He’s a style icon known to millions as suave superspy James Bond.
So it could be called ironic that Daniel Craig feels at home playing an aging, miserable actor in the low-budget British film “Flashbacks of a Fool.”
But Craig says it would be “terribly easy” to become like his character Joe Scot, an embittered, fading star who finds no amount of Hollywood hedonism can fill the void within.
“He has failed as a human being, and I wanted to explore that,” Craig told reporters Sunday at the film’s world premiere in London.
“I think you have to work hard at not becoming disillusioned about what you do for a living,” Craig said. “If you have any success in what you do for a living, you have to maintain an energy and love of it. If you can, that’s a great thing.”
Craig attended Sunday’s London premiere midway through filming on his second Bond thriller, “Quantum of Solace,” which is due for release later this year.
The actor has not always seemed comfortable with the level of attention he has received since being cast as 007 in 2005. “Flashbacks” is a return to small-scale, personal projects for Craig. It was written and directed by his longtime friend Baillie Walsh, best known as a director of videos and documentaries for bands including INXS, Massive Attack and Oasis.
A coming-of-age drama centered on Joe’s teenage years in the 1970s, the film veers — at times erratically — between wistfulness, tragedy and spiky humor. It has a strong British cast that includes Helen McRory, Olivia Williams and Harry Eden as the young Joe, a soundtrack of vintage David Bowie and Roxy Music, and fantastic seaside scenery — set in a suspiciously sunny English seaside town. It was actually filmed in South Africa.
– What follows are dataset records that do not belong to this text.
(** Every result list of the batch path has one entry per transaction,
    in order: entry [i] is the scored result of transaction [i] for
    the label and raw score the model gave on row [i]. *)
Lemma detect_batch_scored (now : nat -> Z) (ts : list TransactionCreate)
    (self : AnomalyDetector) (rs : list TransactionResponse) :
  (detect_batch hash repr sqrt settings fs now ts self).2 = inr rs ->
  let self1 := (load_if_needed settings fs self).1 in
  ts <> [] /\ length rs = length ts /\
  exists X,
    scaled sqrt (_scaler self1) (concat (map (_extract_features hash) ts)) = inr X /\
    (forall (i : nat) (t : TransactionCreate),
        ts !! i = Some t ->
        exists label raw,
          model_gave self1 X i label raw /\
          rs !! i = Some (scored hash repr settings (now i) t label raw)) /\
    (forall (i : nat) (r : TransactionResponse),
        rs !! i = Some r ->
        exists t label raw,
          ts !! i = Some t /\ model_gave self1 X i label raw /\
          r = scored hash repr settings (now i) t label raw).
Proof.
  rewrite detect_batch_run. intros H self1.
  apply detect_batch_result_inv in H
    as (Hne & X & m & ps & ss & HX & Hm & Hps & Hss & Hlen & Hrows).
  split; [exact Hne |]. split; [exact Hlen |].
  exists X. split; [exact HX |].
  assert (Hfwd : forall (i : nat) (t : TransactionCreate),
    ts !! i = Some t ->
    exists label raw,
      model_gave self1 X i label raw /\
      rs !! i = Some (scored hash repr settings (now i) t label raw)).
  { intros i t Ht. destruct (Hrows i t Ht) as (label & raw & Hl & Hr & Hi).
    exists label, raw. split; [by exists m, ps, ss | exact Hi]. }
  split; [exact Hfwd |].
  intros i r Hi.
  destruct (lookup_lt_is_Some_2 ts i) as [t Ht].
  { rewrite <- Hlen. eapply lookup_lt_Some. exact Hi. }
  destruct (Hfwd i t Ht) as (label & raw & Hg & Hi').
  exists t, label, raw. rewrite Hi in Hi'. injection Hi' as ->. by repeat split.
Qed.

Lemma lookup_map {A B} (f : A -> B) (l : list A) (i : nat) :
  map f l !! i = f <$> l !! i.
Proof.
  revert i. induction l as [| a l IH]; intros [| i]; cbn; try reflexivity.
  apply IH.
Qed.
Module LineFacts.
Import PyStr PyStrFacts DedentFacts PromptFacts.

Lemma no_lf_app (a b : string) : no_lf (a ++ b) = no_lf a && no_lf b.
Proof.
  induction a as [ | c a IH]; simpl; [ reflexivity | ].
  now rewrite IH, andb_assoc.
Qed.

Lemma split_nl_no_lf (s : string) : no_lf s = true -> split_nl s = [s].
Proof.
  induction s as [ | c s IH]; simpl; [ reflexivity | ].
  intros H. apply andb_prop in H as [Hc Hs]. apply negb_true_iff in Hc.
  now rewrite Hc, (IH Hs).
Qed.

Lemma split_nl_lines_no_lf (s : string) :
  Forall (fun l => no_lf l = true) (split_nl s).
Proof.
  induction s as [ | c s IH]; simpl; [ now repeat constructor | ].
  destruct (Ascii.eqb c LF) eqn:Hc; [ now constructor | ].
  destruct (split_nl s) as [ | l ls]; [ repeat constructor; simpl; now rewrite Hc | ].
  inversion IH as [ | l' ls' Hl Hls ]; subst. constructor; [ | exact Hls ].
  simpl. now rewrite Hc, Hl.
Qed.

Lemma split_join (ls : list string) :
  ls <> [] -> Forall (fun l => no_lf l = true) ls -> split_nl (join_nl ls) = ls.
Proof.
  intros Hne Hls. induction ls as [ | x [ | y ls] IH]; [ contradiction | | ].
  - inversion Hls; subst. now apply split_nl_no_lf.
  - inversion Hls as [ | x' ls' Hx Hrest ]; subst.
    change (join_nl (x :: y :: ls)) with (x ++ nl ++ join_nl (y :: ls)).
    rewrite split_nl_app_nl, (split_nl_no_lf x Hx), IH; [ reflexivity | discriminate | exact Hrest ].
Qed.

Lemma drop_no_lf (n : nat) : forall s, no_lf s = true -> no_lf (drop n s) = true.
Proof.
  induction n as [ | n IH]; intros [ | c s] H; simpl; try exact H.
  simpl in H. apply andb_prop in H as [_ H]. now apply IH.
Qed.

Lemma clean_not_blank (l : string) : whitespace_only l = false -> clean_line l = true.
Proof. intros H. unfold clean_line. now rewrite H. Qed.

Lemma normalize_line_map : line_map normalize_line.
Proof.
  repeat split.
  - intros c s Hc. exists indent12. split; [ reflexivity | ].
    unfold normalize_line. rewrite whitespace_only_app. simpl. now rewrite Hc.
  - intro l. unfold normalize_line.
    destruct (whitespace_only l) eqn:Hl; [ reflexivity | now apply clean_not_blank ].
  - intros l Hl. unfold normalize_line. now destruct (whitespace_only l).
Qed.

Lemma margin_line_map (c0 : ascii) (m : string) :
  whitespace_only (String c0 m) = true ->
  line_map (fun l => remove_margin (String c0 m) (normalize_line l)).
Proof.
  intros Hm. repeat split.
  - intros c s Hc.
    replace (normalize_line (indent12 ++ String c s)) with (indent12 ++ String c s).
    + exact (remove_margin_keeps_text (String c0 m) indent12 c s Hm eq_refl Hc).
    + unfold normalize_line. rewrite whitespace_only_app. simpl. now rewrite Hc.
  - intro l. unfold normalize_line.
    destruct (whitespace_only l) eqn:Hl; [ reflexivity | ].
    unfold remove_margin.
    destruct (String.prefix (String c0 m) l) eqn:Hp; [ | now apply clean_not_blank ].
    apply prefix_iff in Hp as [post ->]. rewrite drop_app.
    rewrite whitespace_only_app, Hm in Hl. simpl in Hl. now apply clean_not_blank.
  - intros l Hl. unfold normalize_line.
    destruct (whitespace_only l); [ reflexivity | ].
    unfold remove_margin. destruct (String.prefix (String c0 m) l); [ | exact Hl ].
    now apply drop_no_lf.
Qed.

(** [dedent] works line by line, as a [line_map]. *)
Lemma dedent_line_map (text : string) :
  exists g, line_map g /\ dedent text = map_lines g text.
Proof.
  pose proof (dedent_map_lines text) as H.
  destruct (fold_left margin_step _ None) as [ [ | c m] | ] eqn:Hmargin.
  - exists normalize_line. split; [ apply normalize_line_map | exact H ].
  - eexists. split; [ | exact H ].
    apply margin_line_map. exact (dedent_margin_blank text _ Hmargin).
  - exists normalize_line. split; [ apply normalize_line_map | exact H ].
Qed.

Lemma split_map_lines (g : string -> string) (s : string) :
  line_map g -> split_nl (map_lines g s) = map g (split_nl s).
Proof.
  intros (_ & _ & _ & _ & Hlf). unfold map_lines. apply split_join.
  - destruct (split_nl_cons s) as (l & ls & ->). discriminate.
  - apply Forall_forall. intros x Hx. apply in_map_iff in Hx as (l & <- & Hl).
    apply Hlf. pose proof (split_nl_lines_no_lf s) as H.
    rewrite Forall_forall in H. now apply H.
Qed.

Lemma map_lines_clean (g : string -> string) (s : string) :
  line_map g -> forallb clean_line (split_nl (map_lines g s)) = true.
Proof.
  intros Hg. rewrite (split_map_lines g s Hg).
  destruct Hg as (_ & _ & _ & Hclean & _).
  apply forallb_forall. intros x Hx. apply in_map_iff in Hx as (l & <- & _).
  apply Hclean.
Qed.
Craig said the film was “a personal journey” for him.
“The film touches on a lot of things we all went through — electrifying moments when you’re a teenager which form who you are as a human being,” Craig said. “I think Baillie has captured that so well.”
“I hit 40 this year, but I still think about being a teenager, and hopefully I will for the rest of my life.”
And Craig says he has discovered an upside to his new fame — the power to get projects like “Flashbacks” made. Craig has an executive producer credit on the film, and his clout helped greenlight the script, which Walsh wrote for him several years ago.
“If I can be responsible, even slightly, for getting movies like this off the ground — movies I can be proud of like this one ... then I am going to get a huge amount of enjoyment out of it,” Craig said.